Миловидову отвечал Загородный. Отбросив политическую сторону вопроса, он прочел целую лекцию об условиях точного труда. С его точки зрения, ночной труд сам по себе ничуть не вреднее дневного – его делает вредным скудное освещение наших цехов и мастерских.
– Если проблема освещения будет разрешена – вопрос исчерпан. Но как бы я ни освещали наши фабрики, рабочий будет все равно лишен одного необходимо для здоровья условия – ультрафиолетовых лучей. И вот тут-то нам приход на помощь стекло «вите-гляс»…
– Что за стекло? – не удержался Миловидов.
– Вите-гляс, – повторил профессор. –
Он распахнул ворот рубахи, и детский дискант, так не соответствовавший грузной фигуре академика, зазвучал особенно задорно:
– Видите – загар. Думаете в Крыму? Извините, батенька, не в Крыму, а здесь, в Москве, на Камерколлежском валу, в собственной квартире. Откуда у меня на Камерколлежском валу такое солнце? Лампочка «вите-гляс» и притом нашего российского производства.
– Я думаю, – закончил он, – что прежде всего нашему обществу надо будет наладить производство стекла «вите-гляс» в массовом масштабе.
После Загородного выступало еще несколько ораторов. Прения, как водится, были сбивчивы и многословны и, за немногими исключениями, касались всего, только не основной темы. Локшин внимательно прислушивался к каждому слову и мучился от наплыва противоречивых чувств. С одной стороны, ему было приятно, что вот ради него собралось столько серьезных людей и серьезно обсуждают его не один раз осмеянную идею. А с другой, – и это наполняло горечью обиды, – авторство его беспощадно развенчивалось. Каждый из выступавших, говорил ли он за или против, прежде всего отмечал, что идея ничего нового не представляет, что в свое время она находила оформление в ряде утопических романов, что отрывок из одного такового романа каждый, в том числе и Локшин, мог прочесть в «Комсомольской Правде» два года назад, что в политической экономии, наконец, выгодность непрерывной работы станков и машин давным-давно стала трюизмом. И если противники напирали на якобы эксплуататорские тенденции Локшина, то сторонники особенно остро подчеркивали, что идея эта давно носится в воздухе, что это одна из давно открытых Америк.

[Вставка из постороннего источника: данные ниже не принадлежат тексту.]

(* ===== verification/Lv2RwlockSpec.v ===== *)
(** Properties of the lv2 reader-writer lock ([Lv2Rwlock]): runs of the system calls of any number of
    threads, their traces of abstract actions, and the theorems on them. *)

From Stdlib Require Import ZArith Lia Bool.
From stdpp Require Import base tactics option list numbers gmap sets.
From S2P Require Import Prelude Lv2Queue Lv2Base Lv2Rwlock.
Import Lv2Queue.Lv2Queue Rwlock.
Local Open Scope Z_scope.

(** ** Runs *)

#[export] Instance kind_eq_dec : EqDecision kind.
Proof. solve_decision. Defined.

(** A lock call gives [CELL_OK] to its caller in this step: it has the lock as a reader or as the
    writer. *)
Definition lock_returns (e : event) (p p' : pc) : option kind :=
  match p' with
  | Done (Ret code) | Stopped _ (Ret code) =>
      if code =? CELL_OK then
        match e, p with
        | CallTryrlock, Idle | Step, (RCas _ _ | RTimeWait) => Some Reader
        | Step, (WCas _ | TryCas) => Some Writer
        | Step, (Release k _ | StopRelease k _ | Sleeping k _) => Some k
        | _, _ => None
        end
      else None
  | _ => None
  end.

(** The code a system call gives to its caller in this step. *)
Definition reply (e : event) (p' : pc) : option Z :=
  match e, p' with
  | Prio _ _, _ => None
  | _, (Done (Ret code) | Stopped _ (Ret code)) => Some code
  | _, _ => None
  end.

(** A step in a run: its thread, the thread records at that time, the abstract action, the call that
    returned with the lock, and the code that was returned. *)
Record entry := Entry {
  by_thread : tid; at_info : tid -> thread_info; action : label; returned : option (tid * kind);
  replied : option Z }.

Fixpoint exec {T} `{!WaitQueue T} (protocol : Z) (evs : list (tid * event)) (s : state T)
    : option (list entry * state T) :=
  match evs with
  | [] => Some ([], s)
  | (t, e) :: evs =>
      s' ← step protocol t e s;
      r ← exec protocol evs s';
      Some (Entry t (info s) (emits protocol t e s)
              (k ← lock_returns e (pcs s t) (pcs s' t); Some (t, k)) (reply e (pcs s' t)) :: r.1, r.2)
  end.

Inductive spec_run (protocol : Z) : spec -> list entry -> spec -> Prop :=
  | spec_run_nil a : spec_run protocol a [] a
  | spec_run_cons a b d x tr : spec_step protocol (at_info x) a (action x) b ->
      spec_run protocol b tr d -> spec_run protocol a (x :: tr) d.

(** The answer that an abstract action decides for thread [y]. *)
Definition verdict (lb : label) (y : tid) : option Z :=
  match lb with
  | Tau | ReadBlock _ | WriteBlock _ => None
  | ReadTake t | ReadDrop t | WriteTake t | WriteDrop t => only_to t (Some CELL_OK) y
  | ReadBusy t | WriteBusy t => only_to t (Some CELL_EBUSY) y
  | ReadPerm t | WritePerm t => only_to t (Some CELL_EPERM) y
  | WriteDead t => only_to t (Some CELL_EDEADLK) y
  | ReadGiveUp t | WriteGiveUp t => only_to t (Some CELL_ETIMEDOUT) y
  | LastDrop t x | WriteHand t x => if y =? t then Some CELL_OK else only_to x (Some CELL_OK) y
  | WriteAdmit t l => if (y =? t) || bool_decide (y ∈ l) then Some CELL_OK else None
  | Admit l => if bool_decide (y ∈ l) then Some CELL_OK else None
  end.

(** A run as thread [y] sees it: answers decided and codes returned. *)
Definition seen_by (y : tid) (tr : list entry) : list (option Z * option Z) :=
  map (fun x => (verdict (action x) y, only_to (by_thread x) (replied x) y)) tr.

(** The answer of a thread's current call that is decided and not returned yet. *)
Definition owed (p : pc) (inr inw : bool) : option Z :=
  match p with
  | Sleeping k _ | TimeLock k | TimeUnqueue k | StopLock k | StopScan k =>
      if match k with Reader => inr | Writer => inw end then None else Some CELL_OK
  | RTimeRead => if inr then None else Some CELL_OK
  | RTimeWait => Some CELL_OK
  | WTimeWake | WTimeClear => Some CELL_ETIMEDOUT
  | Release _ (Ret code) | StopRelease _ (Ret code) | UnlockRelease (Ret code) => Some code
  | _ => None
  end.

Definition owes {T} `{!WaitQueue T} (s : state T) (y : tid) : option Z :=
  owed (pcs s y) (bool_decide (y ∈ wq_list (rq s))) (bool_decide (y ∈ wq_list (wq s))).

(** ** Who gets the lock and who gives it up *)

Definition one (P : Prop) `{Decision P} : Z := if decide P then 1 else 0.
Arguments one _ {_} : simpl never.

(** Thread [y] gets the lock, as a reader or as the writer. *)
Definition granted (k : kind) (y : tid) (lb : label) : Z :=
  match k, lb with
  | Reader, ReadTake t => one (y = t)
  | Reader, (WriteAdmit _ l | Admit l) => one (y ∈ l)
  | Writer, (WriteTake t | LastDrop _ t | WriteHand _ t) => one (y = t)
  | _, _ => 0
  end.

Definition readers_in (lb : label) : Z :=
  match lb with
  | ReadTake _ => 1
  | WriteAdmit _ l | Admit l => Z.of_nat (length l)
  | _ => 0
  end.
Definition readers_out (lb : label) : Z :=
  match lb with ReadDrop _ | LastDrop _ _ => 1 | _ => 0 end.
Definition writer_out (y : tid) (lb : label) : Z :=
  match lb with WriteDrop t | WriteHand t _ | WriteAdmit t _ => one (y = t) | _ => 0 end.

Definition sum (f : label -> Z) (tr : list entry) : Z := foldr (fun x z => f (action x) + z) 0 tr.
Definition returns (k : kind) (y : tid) (tr : list entry) : Z :=
  foldr (fun x z => one (returned x = Some (y, k)) + z) 0 tr.

(** The lock was given to the thread for the call it is in, which has not returned yet. *)
Definition in_flight (k : kind) (p : pc) (inr inw : bool) : Z :=
  match p with
  | Release k' (Ret code) | StopRelease k' (Ret code) =>
      if bool_decide (k = k') && (code =? CELL_OK) then 1 else 0
  | Sleeping k' _ | TimeLock k' | TimeUnqueue k' | StopLock k' | StopScan k' =>
      if bool_decide (k = k') && negb (match k with Reader => inr | Writer => inw end) then 1 else 0
  | RTimeRead => if bool_decide (k = Reader) && negb inr then 1 else 0
  | RTimeWait => if bool_decide (k = Reader) then 1 else 0
  | _ => 0
  end.

Definition flight {T} `{!WaitQueue T} (k : kind) (s : state T) (y : tid) : Z :=
  in_flight k (pcs s y) (bool_decide (y ∈ wq_list (rq s))) (bool_decide (y ∈ wq_list (wq s))).

Lemma one_true (P : Prop) `{Decision P} : P -> one P = 1.
Proof. intros. unfold one. by rewrite decide_True. Qed.

Lemma one_false (P : Prop) `{Decision P} : ~ P -> one P = 0.
Proof. intros. unfold one. by rewrite decide_False. Qed.

(** ** Counting along abstract runs *)

Lemma readers_run protocol a tr b : spec_run protocol a tr b ->
  readers b = readers a + sum readers_in tr - sum readers_out tr.
Proof.
  induction 1 as [a|a b d x tr Hs Hr IH]; cbn [sum foldr]; [lia|]. unfold sum in *.
  destruct Hs; cbn [readers readers_in readers_out] in *; lia.
Qed.

Lemma writer_run protocol a tr b y : spec_run protocol a tr b ->
  one (writer b = Some y) =
  one (writer a = Some y) + sum (granted Writer y) tr - sum (writer_out y) tr.
Proof.
  induction 1 as [a|a b d x tr Hs Hr IH]; cbn [sum foldr]; [lia|]. unfold sum in *. rewrite IH.
  enough (one (writer b = Some y) =
    one (writer a = Some y) + granted Writer y (action x) - writer_out y (action x)) by lia.
  clear - Hs. destruct Hs; cbn [writer granted writer_out]; unfold one;
    repeat destruct (decide _); try congruence; try lia.
Qed.

(** ** Every grant is returned once *)

(** The thread that is taken off its queue has been given the lock and has not returned yet. *)
Lemma flight_writer k p r (inr inw ow : Prop) b : holds p = false -> inw -> tok p r false inr inw ow ->
  in_flight k p b false = in_flight k p b true + one (k = Writer).
Proof.
  intros Hh Hin Ht.
  destruct p as [| | | | | | | | | | | | | | |[]|[]| | |[]|[]| | |[]|[]|? []|? ?|?|?|? []|];
    try discriminate Hh; cbn in *; try tauto; try (exfalso; naive_solver); by destruct k.
Qed.

Lemma flight_reader k p r (inr inw ow : Prop) b : holds p = false -> inr -> tok p r false inr inw ow ->
  in_flight k p false b = in_flight k p true b + one (k = Reader).
Proof.
  intros Hh Hin Ht.
  destruct p as [| | | | | | | | | | | | | | |[]|[]| | |[]|[]| | |[]|[]|? []|? ?|?|?|? []|];
    try discriminate Hh; cbn in *; try tauto; try (exfalso; naive_solver); by destruct k.
Qed.

Section Balance.
Context {T : Type} `{!WaitQueue T} (protocol : Z) (threads : gset tid) (m : Z).
Implicit Types (s : state T) (t : tid).

Definition ret (k : kind) (o : option kind) : Z := one (o = Some k).

(** Grants in flight and returned before and after a step, for thread [y]. *)
Definition balanced k s s' t e (y : tid) : Prop :=
  flight k s' y + (if decide (y = t) then ret k (lock_returns e (pcs s t) (pcs s' t)) else 0) =
  flight k s y + granted k y (emits protocol t e s).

– А где вы были раньше? – озлобленно шептал Локшин. – А почему несколько дней тому назад меня высмеяли? Если высмеяли – значит новая идея. А если новая – то почему же вот этот коренастый мужчина с седеющими спутанными волосами, с колючей выцветшей бородкой так упорно настаивает на том, что еще два-три года тому назад газета «Гудок» вела длинную дискуссию о том, создавать или не создавать общество по диефикации СССР.

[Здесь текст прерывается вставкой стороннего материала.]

(** ** Intrinsics *)

Definition mm_add (w a b : Z) : Z := build w (fun i => lane w i a + lane w i b).
Definition mm_sub (w a b : Z) : Z := build w (fun i => lane w i a - lane w i b).
Definition mm_cmpgt (w a b : Z) : Z :=
  build w (fun i => if sgn w (lane w i b) <? sgn w (lane w i a) then -1 else 0).
Definition mm_cmpeq (w a b : Z) : Z := build w (fun i => if lane w i a =? lane w i b then -1 else 0).
(** Counts beyond the lane shift everything out, or fill with the sign. *)
Definition mm_slli (w a n : Z) : Z := build w (fun i => Z.shiftl (lane w i a) n).
Definition mm_srli (w a n : Z) : Z := build w (fun i => Z.shiftr (lane w i a) n).
Definition mm_srai (w a n : Z) : Z := build w (fun i => Z.shiftr (sgn w (lane w i a)) n).
Definition mm_min_epu (w a b : Z) : Z := build w (fun i => Z.min (lane w i a) (lane w i b)).
Definition mm_max_epu (w a b : Z) : Z := build w (fun i => Z.max (lane w i a) (lane w i b)).
Definition mm_subs_epu (w a b : Z) : Z := build w (fun i => Z.max 0 (lane w i a - lane w i b)).
Definition mm_avg_epu8 (a b : Z) : Z := build 8 (fun i => Z.shiftr (lane 8 i a + lane 8 i b + 1) 1).
Definition mm_mullo_epi16 (a b : Z) : Z := build 16 (fun i => s16 (lane 16 i a) * s16 (lane 16 i b)).
Definition mm_mulhi_epi16 (a b : Z) : Z :=
  build 16 (fun i => Z.shiftr (s16 (lane 16 i a) * s16 (lane 16 i b)) 16).
Definition mm_mulhi_epu16 (a b : Z) : Z :=
  build 16 (fun i => Z.shiftr (lane 16 i a * lane 16 i b) 16).
Definition mm_madd_epi16 (a b : Z) : Z :=
  build 32 (fun i => s16 (lane 16 (2 * i) a) * s16 (lane 16 (2 * i) b) +
                     s16 (lane 16 (2 * i + 1) a) * s16 (lane 16 (2 * i + 1) b)).
Definition mm_and (a b : Z) : Z := a .& b.
Definition mm_or (a b : Z) : Z := a .| b.
Definition mm_xor (a b : Z) : Z := a .^ b.
Definition mm_andnot (a b : Z) : Z := bnot 128 a .& b.
Definition mm_set1 (w x : Z) : Z := build w (fun _ => x).
(** [_mm_set_epiN]: the highest element first. *)
Definition mm_set (w : Z) (l : list Z) : Z := pack_lanes w (rev l).
Definition mm_shuffle_epi32 (a imm : Z) : Z :=
  build 32 (fun i => lane 32 (Z.shiftr imm (2 * i) .& 3) a).
Definition mm_shufflelo_epi16 (a imm : Z) : Z :=
  build 16 (fun i => if i <? 4 then lane 16 (Z.shiftr imm (2 * i) .& 3) a else lane 16 i a).
Definition mm_shufflehi_epi16 (a imm : Z) : Z :=
  build 16 (fun i => if i <? 4 then lane 16 i a else lane 16 (4 + (Z.shiftr imm (2 * (i - 4)) .& 3)) a).
Definition mm_unpacklo (w a b : Z) : Z :=
  build w (fun i => lane w (i / 2) (if i mod 2 =? 0 then a else b)).
Definition mm_unpackhi (w a b : Z) : Z :=
  build w (fun i => lane w (64 / w + i / 2) (if i mod 2 =? 0 then a else b)).
Definition sat_s8 (x : Z) : Z := Z.max (-128) (Z.min 127 x).
Definition mm_packs_epi16 (a b : Z) : Z :=
  build 8 (fun i => sat_s8 (s16 (if i <? 8 then lane 16 i a else lane 16 (i - 8) b))).
(** Bit [i] of the result is the sign of lane [i]. *)
Definition movemask (w a : Z) : Z :=
  pack_lanes 1 ((fun i => Z.shiftr (lane w i a) (w - 1)) <$> seqZ 0 (128 / w)).
Definition mm_srli_si128 (a n : Z) : Z := Z.shiftr a (8 * n).
Definition mm_slli_si128 (a n : Z) : Z := wrap 128 (Z.shiftl a (8 * n)).
(** [_mm_loadu_si128] at byte [n] of an array of vectors. *)
Definition mm_loadu (buf : list Z) (n : Z) : Z := wrap 128 (Z.shiftr (pack_lanes 128 buf) (8 * n)).
(** SSSE3 byte shuffle; SSE4.1 blend by the sign of each byte. *)
Definition mm_shuffle_epi8 (a c : Z) : Z :=
  build 8 (fun i => let x := lane 8 i c in if Z.testbit x 7 then 0 else lane 8 (x .& 15) a).
Definition mm_blendv_epi8 (a b m : Z) : Z :=
  build 8 (fun i => if Z.testbit (lane 8 i m) 7 then lane 8 i b else lane 8 i a).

– Я так и писал тогда – диефикация только мне редактор на «денефикацию» поправил. Вот посмотрите – у меня и вырезки есть.
Коренастый мужчина сунулся в портфель, извлек оттуда пачку разноцветных брошюр, два или три номера журнала «Рационализация Производства», коробку сардин, но вырезок в портфеле не оказалось.
– Забыл вырезки, – разочарованно закончил он, – а если хотите, завтра принесу. У меня ни одна бумажка не пропадает.
Но сколько бы ни развенчивалось изобретательство Локшина, здесь впервые идея его получала ощутимые реальные формы.
– Я думаю, – сказал Лопухин, – что оценивать диефикацию с точки зрения традиций социал-демократии, – тут он кивнул на Миловидова, – не стоит. Надо по-большевистски подойти к вопросу.
– По-большевистски, – подумал Локшин, – как странно.
Он мало знал Лопухина, но он знал, что Лопухин – беспартийный специалист. И то, что этот беспартийный говорит «партийные» слова, упрекает коммуниста Миловидова чуть ли не в тред-юнионистских тенденциях, несколько смутило Локшина, и он с некоторой недоверчивостью прислушивался к словам Лопухине.
Но именно как раз Лопухин в отличие от других подчеркнул, что диефикация и многосменность отнюдь не одно и то же, что разрешение проблемы диефикации в той форме, как это предлагает Локшин, может в короткий срок поднять нашу промышленность на небывалую высоту, что такая постановка вопроса оригинальна, и Лошкин имеет право претендовать на авторство.